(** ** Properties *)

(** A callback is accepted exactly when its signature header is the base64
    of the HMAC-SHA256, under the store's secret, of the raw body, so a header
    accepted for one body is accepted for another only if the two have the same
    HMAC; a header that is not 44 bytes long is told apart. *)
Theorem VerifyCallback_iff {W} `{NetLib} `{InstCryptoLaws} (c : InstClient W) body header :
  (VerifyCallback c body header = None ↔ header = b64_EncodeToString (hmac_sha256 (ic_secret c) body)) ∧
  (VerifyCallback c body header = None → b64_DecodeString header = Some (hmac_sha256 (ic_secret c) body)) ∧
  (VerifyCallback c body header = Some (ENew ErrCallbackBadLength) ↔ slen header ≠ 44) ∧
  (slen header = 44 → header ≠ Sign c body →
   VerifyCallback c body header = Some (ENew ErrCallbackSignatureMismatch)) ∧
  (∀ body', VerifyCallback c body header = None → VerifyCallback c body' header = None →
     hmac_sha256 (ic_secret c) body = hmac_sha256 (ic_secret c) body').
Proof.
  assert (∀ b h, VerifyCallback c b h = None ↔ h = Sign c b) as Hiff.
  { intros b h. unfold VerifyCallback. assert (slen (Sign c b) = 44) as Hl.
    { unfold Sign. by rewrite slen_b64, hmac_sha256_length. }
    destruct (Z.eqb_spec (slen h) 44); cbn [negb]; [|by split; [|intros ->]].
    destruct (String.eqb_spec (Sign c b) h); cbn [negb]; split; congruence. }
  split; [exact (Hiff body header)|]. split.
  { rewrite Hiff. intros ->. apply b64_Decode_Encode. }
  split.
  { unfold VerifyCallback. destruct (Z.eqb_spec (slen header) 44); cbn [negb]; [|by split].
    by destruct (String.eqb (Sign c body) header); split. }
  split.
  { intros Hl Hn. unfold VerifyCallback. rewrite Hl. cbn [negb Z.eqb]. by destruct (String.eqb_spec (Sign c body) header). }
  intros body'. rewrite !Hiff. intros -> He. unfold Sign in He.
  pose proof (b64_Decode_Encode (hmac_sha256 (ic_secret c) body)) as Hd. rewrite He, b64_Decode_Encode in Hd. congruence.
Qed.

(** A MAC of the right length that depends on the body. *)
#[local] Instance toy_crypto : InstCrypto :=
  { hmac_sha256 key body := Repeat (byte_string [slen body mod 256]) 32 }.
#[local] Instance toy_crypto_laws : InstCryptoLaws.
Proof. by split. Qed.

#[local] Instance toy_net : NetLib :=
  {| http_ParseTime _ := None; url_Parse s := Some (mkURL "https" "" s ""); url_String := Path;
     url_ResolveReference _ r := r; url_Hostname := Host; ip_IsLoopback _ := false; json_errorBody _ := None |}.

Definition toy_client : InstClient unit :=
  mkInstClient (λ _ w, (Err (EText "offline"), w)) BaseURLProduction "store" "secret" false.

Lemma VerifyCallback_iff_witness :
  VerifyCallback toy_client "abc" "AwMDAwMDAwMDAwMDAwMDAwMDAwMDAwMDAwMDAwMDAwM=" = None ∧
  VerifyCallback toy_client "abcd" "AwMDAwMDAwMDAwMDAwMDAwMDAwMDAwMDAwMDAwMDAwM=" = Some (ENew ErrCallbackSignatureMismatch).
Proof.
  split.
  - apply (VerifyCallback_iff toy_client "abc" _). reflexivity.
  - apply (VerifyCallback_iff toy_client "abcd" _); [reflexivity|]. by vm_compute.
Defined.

▶ **WHAT YOU ARE ASKED TO DO**:
Find every line in the records above that contains the word "abcd", and copy each one.

▶ **RESPONSE BOX**:
  VerifyCallback toy_client "abcd" "AwMDAwMDAwMDAwMDAwMDAwMDAwMDAwMDAwMDAwMDAwM=" = Some (ENew ErrCallbackSignatureMismatch).
  - apply (VerifyCallback_iff toy_client "abcd" _); [reflexivity|]. by vm_compute.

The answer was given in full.